> **Collected data entries**
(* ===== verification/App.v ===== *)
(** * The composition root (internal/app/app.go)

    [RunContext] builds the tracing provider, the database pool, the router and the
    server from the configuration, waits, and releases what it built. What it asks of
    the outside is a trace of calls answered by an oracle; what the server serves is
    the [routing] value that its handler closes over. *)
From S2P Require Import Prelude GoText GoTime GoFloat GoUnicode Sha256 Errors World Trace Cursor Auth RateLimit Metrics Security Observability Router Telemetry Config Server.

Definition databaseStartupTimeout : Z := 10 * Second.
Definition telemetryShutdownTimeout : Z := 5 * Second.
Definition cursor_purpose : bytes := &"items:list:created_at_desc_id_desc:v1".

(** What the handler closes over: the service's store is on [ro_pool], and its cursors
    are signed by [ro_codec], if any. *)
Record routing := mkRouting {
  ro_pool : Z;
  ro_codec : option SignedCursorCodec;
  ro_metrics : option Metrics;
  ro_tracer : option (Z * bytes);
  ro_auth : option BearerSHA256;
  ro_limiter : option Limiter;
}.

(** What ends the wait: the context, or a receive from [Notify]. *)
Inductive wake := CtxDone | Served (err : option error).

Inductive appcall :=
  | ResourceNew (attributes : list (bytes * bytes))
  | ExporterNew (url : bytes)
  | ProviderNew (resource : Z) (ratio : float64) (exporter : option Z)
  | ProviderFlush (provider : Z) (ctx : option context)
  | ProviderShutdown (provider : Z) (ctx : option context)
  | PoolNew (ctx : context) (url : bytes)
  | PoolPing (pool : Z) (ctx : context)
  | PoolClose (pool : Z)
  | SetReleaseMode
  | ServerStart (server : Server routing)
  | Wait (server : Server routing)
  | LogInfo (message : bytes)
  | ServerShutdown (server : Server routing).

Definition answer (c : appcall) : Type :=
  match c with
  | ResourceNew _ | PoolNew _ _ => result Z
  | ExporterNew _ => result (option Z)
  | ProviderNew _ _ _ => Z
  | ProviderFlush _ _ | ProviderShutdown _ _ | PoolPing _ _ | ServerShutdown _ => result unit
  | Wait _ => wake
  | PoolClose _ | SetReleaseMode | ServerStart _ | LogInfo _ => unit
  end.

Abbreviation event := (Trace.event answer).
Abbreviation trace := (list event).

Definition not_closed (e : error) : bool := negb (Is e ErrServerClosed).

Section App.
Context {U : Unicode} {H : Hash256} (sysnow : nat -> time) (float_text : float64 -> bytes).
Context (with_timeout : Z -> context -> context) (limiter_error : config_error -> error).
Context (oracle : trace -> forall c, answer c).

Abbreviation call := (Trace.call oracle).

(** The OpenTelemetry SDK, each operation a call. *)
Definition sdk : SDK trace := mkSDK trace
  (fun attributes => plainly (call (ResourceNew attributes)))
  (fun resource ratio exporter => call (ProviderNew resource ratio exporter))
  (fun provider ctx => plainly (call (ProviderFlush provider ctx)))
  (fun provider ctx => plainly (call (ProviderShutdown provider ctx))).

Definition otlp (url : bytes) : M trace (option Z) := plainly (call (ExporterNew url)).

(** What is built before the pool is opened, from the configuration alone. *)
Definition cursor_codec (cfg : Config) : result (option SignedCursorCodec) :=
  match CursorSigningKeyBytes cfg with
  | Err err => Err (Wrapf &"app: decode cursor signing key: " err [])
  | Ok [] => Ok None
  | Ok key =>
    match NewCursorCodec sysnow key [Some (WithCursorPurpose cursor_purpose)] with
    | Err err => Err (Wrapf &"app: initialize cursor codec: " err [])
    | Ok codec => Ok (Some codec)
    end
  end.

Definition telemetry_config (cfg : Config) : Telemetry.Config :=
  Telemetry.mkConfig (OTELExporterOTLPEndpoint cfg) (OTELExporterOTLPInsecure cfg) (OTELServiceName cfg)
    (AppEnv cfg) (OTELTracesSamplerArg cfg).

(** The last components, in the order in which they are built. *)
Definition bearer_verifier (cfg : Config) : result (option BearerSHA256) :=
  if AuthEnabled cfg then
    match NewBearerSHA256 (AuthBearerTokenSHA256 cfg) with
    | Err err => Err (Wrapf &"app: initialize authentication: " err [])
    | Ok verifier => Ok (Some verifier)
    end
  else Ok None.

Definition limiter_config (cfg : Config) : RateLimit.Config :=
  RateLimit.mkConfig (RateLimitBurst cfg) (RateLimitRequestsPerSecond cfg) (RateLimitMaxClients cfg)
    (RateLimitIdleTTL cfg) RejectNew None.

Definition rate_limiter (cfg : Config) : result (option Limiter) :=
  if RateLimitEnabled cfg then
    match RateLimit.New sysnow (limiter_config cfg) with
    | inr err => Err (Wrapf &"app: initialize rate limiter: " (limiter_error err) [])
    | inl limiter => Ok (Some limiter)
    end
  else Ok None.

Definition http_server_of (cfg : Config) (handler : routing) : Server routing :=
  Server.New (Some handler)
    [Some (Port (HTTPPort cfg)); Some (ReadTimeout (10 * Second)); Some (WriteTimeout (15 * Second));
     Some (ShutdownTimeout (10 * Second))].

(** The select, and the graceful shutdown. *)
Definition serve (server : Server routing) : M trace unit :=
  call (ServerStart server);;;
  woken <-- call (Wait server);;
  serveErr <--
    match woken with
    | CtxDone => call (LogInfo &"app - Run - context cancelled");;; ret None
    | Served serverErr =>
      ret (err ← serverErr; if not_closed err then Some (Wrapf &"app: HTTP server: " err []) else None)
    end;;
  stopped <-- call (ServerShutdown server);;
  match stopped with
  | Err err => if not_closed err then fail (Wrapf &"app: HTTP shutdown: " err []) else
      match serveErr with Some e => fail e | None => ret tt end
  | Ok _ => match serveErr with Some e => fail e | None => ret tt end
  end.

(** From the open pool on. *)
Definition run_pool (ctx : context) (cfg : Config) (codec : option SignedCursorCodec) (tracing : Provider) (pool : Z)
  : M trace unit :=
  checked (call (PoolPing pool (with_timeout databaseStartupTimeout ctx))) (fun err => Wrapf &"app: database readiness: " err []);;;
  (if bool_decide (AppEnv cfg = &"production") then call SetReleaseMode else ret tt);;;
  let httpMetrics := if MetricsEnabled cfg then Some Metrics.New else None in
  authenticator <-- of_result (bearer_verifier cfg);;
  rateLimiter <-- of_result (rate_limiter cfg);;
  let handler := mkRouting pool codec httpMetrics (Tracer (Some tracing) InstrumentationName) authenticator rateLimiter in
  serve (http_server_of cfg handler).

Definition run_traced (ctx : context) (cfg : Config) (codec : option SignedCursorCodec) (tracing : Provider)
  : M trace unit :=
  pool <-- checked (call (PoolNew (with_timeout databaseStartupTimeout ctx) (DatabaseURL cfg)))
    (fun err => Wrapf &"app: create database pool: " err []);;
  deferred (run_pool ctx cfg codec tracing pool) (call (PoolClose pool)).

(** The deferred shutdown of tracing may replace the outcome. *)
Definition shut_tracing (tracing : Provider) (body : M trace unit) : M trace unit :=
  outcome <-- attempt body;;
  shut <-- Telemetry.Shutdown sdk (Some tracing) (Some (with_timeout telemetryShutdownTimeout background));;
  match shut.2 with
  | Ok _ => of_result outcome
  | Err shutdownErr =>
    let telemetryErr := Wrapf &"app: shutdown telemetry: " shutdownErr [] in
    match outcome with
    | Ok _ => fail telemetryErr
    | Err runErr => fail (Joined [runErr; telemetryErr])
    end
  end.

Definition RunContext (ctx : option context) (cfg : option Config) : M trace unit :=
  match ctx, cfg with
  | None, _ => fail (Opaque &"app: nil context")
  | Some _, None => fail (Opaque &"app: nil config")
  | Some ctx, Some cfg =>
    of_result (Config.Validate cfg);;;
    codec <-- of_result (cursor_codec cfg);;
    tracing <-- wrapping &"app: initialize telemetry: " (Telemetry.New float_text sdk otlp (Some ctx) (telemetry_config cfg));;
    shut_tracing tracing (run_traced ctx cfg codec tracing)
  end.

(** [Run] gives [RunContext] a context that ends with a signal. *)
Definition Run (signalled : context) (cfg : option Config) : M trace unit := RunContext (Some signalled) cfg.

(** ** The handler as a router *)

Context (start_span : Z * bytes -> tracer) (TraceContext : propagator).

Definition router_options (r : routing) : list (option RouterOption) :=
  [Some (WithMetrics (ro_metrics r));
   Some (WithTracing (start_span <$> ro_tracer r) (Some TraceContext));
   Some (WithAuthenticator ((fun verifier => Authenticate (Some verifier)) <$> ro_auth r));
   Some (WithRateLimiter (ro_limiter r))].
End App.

==

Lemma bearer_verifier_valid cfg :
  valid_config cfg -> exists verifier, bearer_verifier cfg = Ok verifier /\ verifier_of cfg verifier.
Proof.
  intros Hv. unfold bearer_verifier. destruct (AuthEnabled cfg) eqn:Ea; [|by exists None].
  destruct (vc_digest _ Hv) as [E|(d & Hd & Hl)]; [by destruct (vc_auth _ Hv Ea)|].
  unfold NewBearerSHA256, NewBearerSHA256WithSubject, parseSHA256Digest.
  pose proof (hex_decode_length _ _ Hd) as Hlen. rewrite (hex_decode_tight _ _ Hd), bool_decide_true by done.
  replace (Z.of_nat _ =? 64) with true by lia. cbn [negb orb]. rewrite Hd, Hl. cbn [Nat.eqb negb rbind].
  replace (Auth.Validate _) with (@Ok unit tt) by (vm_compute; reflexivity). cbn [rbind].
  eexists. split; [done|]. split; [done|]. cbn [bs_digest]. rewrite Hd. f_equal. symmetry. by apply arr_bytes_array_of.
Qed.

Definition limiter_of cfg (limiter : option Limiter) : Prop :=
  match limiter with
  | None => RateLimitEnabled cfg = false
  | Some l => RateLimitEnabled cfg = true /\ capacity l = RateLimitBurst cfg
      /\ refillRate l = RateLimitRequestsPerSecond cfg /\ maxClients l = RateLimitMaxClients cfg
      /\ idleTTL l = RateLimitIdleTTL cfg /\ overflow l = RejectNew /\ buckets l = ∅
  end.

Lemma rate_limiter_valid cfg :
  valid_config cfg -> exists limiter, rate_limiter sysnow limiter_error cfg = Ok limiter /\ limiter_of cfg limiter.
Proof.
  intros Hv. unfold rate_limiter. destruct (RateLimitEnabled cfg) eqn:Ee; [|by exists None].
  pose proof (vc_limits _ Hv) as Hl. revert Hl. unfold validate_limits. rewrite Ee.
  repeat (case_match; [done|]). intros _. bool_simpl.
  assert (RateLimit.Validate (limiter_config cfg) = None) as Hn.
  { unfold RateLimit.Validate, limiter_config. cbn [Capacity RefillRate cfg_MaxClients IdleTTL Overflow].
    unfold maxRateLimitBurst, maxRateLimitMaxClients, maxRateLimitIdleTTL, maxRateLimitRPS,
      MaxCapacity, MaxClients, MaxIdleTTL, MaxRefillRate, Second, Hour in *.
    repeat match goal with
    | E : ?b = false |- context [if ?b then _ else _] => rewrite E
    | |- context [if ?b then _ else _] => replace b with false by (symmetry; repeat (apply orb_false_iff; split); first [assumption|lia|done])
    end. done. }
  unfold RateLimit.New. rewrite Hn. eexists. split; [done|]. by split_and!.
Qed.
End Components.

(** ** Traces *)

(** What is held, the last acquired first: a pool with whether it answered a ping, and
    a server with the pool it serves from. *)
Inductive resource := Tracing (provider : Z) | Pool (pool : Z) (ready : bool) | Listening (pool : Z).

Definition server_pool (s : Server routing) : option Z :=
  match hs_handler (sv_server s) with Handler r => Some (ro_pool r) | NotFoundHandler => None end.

...

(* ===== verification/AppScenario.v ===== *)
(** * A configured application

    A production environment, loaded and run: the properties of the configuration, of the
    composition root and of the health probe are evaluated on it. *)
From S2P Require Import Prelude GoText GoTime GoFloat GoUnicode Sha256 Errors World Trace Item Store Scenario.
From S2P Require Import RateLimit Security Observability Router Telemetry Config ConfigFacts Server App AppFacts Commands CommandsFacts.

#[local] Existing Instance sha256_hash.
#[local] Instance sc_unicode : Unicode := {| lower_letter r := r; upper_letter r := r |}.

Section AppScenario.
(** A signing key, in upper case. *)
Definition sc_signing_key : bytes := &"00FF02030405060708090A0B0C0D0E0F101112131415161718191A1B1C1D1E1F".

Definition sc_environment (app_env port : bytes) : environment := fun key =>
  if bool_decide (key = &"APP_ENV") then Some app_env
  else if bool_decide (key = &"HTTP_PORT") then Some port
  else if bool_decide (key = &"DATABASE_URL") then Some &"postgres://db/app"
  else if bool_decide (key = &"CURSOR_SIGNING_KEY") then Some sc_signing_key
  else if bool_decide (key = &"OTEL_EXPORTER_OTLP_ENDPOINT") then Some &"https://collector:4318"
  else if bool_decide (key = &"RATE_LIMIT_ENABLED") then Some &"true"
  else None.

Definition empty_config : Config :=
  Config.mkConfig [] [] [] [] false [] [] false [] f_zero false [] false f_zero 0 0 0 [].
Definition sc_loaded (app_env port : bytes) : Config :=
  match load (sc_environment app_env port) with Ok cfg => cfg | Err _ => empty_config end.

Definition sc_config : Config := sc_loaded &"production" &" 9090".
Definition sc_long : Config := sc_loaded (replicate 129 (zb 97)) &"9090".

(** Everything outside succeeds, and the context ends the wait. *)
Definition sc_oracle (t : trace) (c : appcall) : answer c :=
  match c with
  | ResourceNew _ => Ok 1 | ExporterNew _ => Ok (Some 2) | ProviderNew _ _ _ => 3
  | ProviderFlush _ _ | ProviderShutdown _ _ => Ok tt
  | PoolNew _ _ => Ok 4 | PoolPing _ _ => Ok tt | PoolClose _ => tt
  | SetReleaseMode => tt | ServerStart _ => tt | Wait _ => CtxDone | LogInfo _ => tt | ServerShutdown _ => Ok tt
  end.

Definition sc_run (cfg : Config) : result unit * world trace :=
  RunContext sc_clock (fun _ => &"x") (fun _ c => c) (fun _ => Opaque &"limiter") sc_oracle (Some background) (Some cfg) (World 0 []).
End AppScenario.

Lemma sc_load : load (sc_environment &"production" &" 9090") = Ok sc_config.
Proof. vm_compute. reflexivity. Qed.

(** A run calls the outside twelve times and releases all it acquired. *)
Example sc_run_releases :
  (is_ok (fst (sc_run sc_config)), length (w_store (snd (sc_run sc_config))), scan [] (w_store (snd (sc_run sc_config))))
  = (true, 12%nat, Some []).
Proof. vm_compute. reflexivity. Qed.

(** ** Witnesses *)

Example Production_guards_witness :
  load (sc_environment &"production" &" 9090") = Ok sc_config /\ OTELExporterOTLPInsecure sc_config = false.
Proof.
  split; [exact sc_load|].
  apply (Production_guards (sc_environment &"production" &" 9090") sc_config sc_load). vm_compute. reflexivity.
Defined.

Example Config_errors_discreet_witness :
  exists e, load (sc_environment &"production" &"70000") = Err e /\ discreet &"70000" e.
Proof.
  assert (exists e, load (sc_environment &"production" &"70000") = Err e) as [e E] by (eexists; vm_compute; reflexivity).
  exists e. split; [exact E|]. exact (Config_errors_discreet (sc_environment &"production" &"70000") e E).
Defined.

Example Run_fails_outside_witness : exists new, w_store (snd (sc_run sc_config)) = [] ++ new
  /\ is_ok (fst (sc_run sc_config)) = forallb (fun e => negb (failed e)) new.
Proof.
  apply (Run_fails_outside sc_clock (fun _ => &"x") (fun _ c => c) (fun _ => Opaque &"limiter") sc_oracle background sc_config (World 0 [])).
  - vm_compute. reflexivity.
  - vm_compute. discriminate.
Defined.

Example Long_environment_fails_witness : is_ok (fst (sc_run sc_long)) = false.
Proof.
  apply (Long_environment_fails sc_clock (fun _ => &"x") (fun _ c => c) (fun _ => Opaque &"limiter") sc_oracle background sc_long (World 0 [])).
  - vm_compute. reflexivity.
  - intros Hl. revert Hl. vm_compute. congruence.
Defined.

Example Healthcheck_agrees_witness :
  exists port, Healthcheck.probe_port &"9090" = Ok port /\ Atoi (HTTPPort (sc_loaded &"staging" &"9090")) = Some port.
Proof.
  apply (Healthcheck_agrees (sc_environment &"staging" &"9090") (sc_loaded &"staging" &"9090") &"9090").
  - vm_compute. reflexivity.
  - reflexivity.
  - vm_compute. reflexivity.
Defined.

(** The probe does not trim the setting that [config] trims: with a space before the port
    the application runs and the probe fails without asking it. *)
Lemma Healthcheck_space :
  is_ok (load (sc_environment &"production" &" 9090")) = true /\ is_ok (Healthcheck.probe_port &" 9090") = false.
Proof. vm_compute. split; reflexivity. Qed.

> **Aim of the exercise**
Look through the entries above and quote exactly the lines from the line with "(* ===== verification/App.v ===== *)" to the line with "Definition telemetryShutdownTimeout : Z", counting both of those lines.

> **Answer to this task**
(* ===== verification/App.v ===== *)
(** * The composition root (internal/app/app.go)

    [RunContext] builds the tracing provider, the database pool, the router and the
    server from the configuration, waits, and releases what it built. What it asks of
    the outside is a trace of calls answered by an oracle; what the server serves is
    the [routing] value that its handler closes over. *)
From S2P Require Import Prelude GoText GoTime GoFloat GoUnicode Sha256 Errors World Trace Cursor Auth RateLimit Metrics Security Observability Router Telemetry Config Server.

Definition databaseStartupTimeout : Z := 10 * Second.
Definition telemetryShutdownTimeout : Z := 5 * Second.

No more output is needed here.